Today, more than 1 billion people in low and middle-income countries lack access to essential health care services. This problem is especially prevalent in sub-Saharan African countries, where people who cannot afford medical expenses are too often pushed into extreme poverty or denied much-needed care.
mTOMADY is a project run by the NGO ‘Doctors for Madagascar’, and is supported by partners including the Else Kröner-Fresenius-Stiftung, the Berlin Institute of Health, and the Charité – Universitätsmedizin Berlin. The project, recognized this January as one of the most innovative projects in global health by the Global Health Hub Germany, aims to provide access to health financing and protection against medical impoverishment – and eventually achieve universal health coverage.
Thoughtworks partnered with mTOMADY, and their international team of doctors, engineers, economic experts, and volunteers to help build the new IT infrastructure for healthcare-related payments in Madagascar.
The first version of mTOMADY provides patients with a mobile wallet to which they can add money themselves and receive contributions from family members or other donors – savings which are designated and reserved for medical treatment and other healthcare expenses. Because the platform is accessible via a phone-based USSD menu, it does not require an active internet connection nor a smartphone, meaning it can be used in even the most remote communities. A corresponding wallet for community health workers ensures they receive secure, transparent, and timely remuneration for their outreach activities. Healthcare providers use a web-based interface to receive payments, which includes a new digital workflow that makes invoicing more efficient and reliable.
We envision bringing our solution to more countries that desire our help and reaching more than 15 million people by 2025.
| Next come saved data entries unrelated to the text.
(** [bindSvgEvents]: the listeners are on the paths and on the svg of the
    document; the model records that they are attached. *)
Definition bindSvgEvents (st : Page.t) : Page.t :=
  match Page.mapRoot st with
  | None => st
  | Some root =>
      match MapRoot.svg root with
      | None => st
      | Some nodes =>
          Page.with_mapRoot
            (Some (MapRoot.mk (MapRoot.rect root) (MapRoot.innerHTML root)
                              (Some nodes) true))
            st
      end
  end.

(** What [fetch(US_SVG_URL)] does: it rejects, or resolves to a response
    with its [ok] flag and the outcome of [res.text()] ([None] when that
    promise rejects). *)
Inductive FetchResult : Type :=
| Rejected
| Response (ok : bool) (text : option string).

(** [localStorage] at the key [US_SVG_CACHE_KEY]: the stored item and
    whether [getItem] and [setItem] throw (storage disabled, quota). *)
Module LocalStorage.
Record t : Type := mk {
  item : option string;
  getItemThrows : bool;
  setItemThrows : bool
}.
End LocalStorage.

(** [try { localStorage.setItem(KEY, v) } catch { }] *)
Definition trySetItem (v : string) (ls : LocalStorage.t) : LocalStorage.t :=
  if LocalStorage.setItemThrows ls then ls
  else LocalStorage.mk (Some v) (LocalStorage.getItemThrows ls)
                       (LocalStorage.setItemThrows ls).

(** [try { return localStorage.getItem(KEY) } catch { return null }] *)
Definition tryGetItem (ls : LocalStorage.t) : option string :=
  if LocalStorage.getItemThrows ls then None else LocalStorage.item ls.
In November 2018 the first release of mTOMADY went live in Madagascar, and was focused on a user-group of pregnant women. It has since become the largest digital platform for healthcare related payments in the country, integrated with more than 30 hospitals including the largest obstetrical hospital in the Indian Ocean territories. This year, mTOMADY plans to expand to over 200 health facilities and hospitals across the country. And after that? “We envision bringing our solution to more countries that desire our help and reaching more than 15 million people by 2025,” explained Dr. Julius Emmrich, who co-founded mTOMADY with fellow physician and digital health researcher Dr. Samuel Knauss.
To ensure mTOMADY was ready for a scale up, the development team improved its capacity to operate in areas with low or no bandwidth, added offline storage capabilities, and developed a GSM-only version of the current application. Because mTOMADY handles sensitive medical and financial patient data in real-time, it was important to ensure the platform operates with the highest standards of reliability and security.
While a health wallet is an important step for improving individual access to health financing, it isn't enough to enact the large-scale, systemic change needed to achieve universal health coverage. Which is why mTOMADY was designed to be far more. The end-to-end platform is easily integrated with a variety of healthcare financing schemes, connecting patients and health care providers to different types of payers – including health insurance providers, governments, or internationally funded initiatives.
The Deutsche Gesellschaft für Internationale Zusammenarbeit and mTOMADY are currently partnering on a tuberculosis eradication project, whereby the platform will be used to distribute resources and collect disease prevalence data. Most recently, mTOMADY and Thoughtworks gained ground-level insights in Madagascar to kick-off the digitalization of local health insurances, enabling them to cover previously out-of-reach groups, reduce administrative costs, and improve transparency in claims processing. By going digital mTOMADY relieves users of the burdens of a pen and paper based system and frees up resources to be spent on what really matters – health.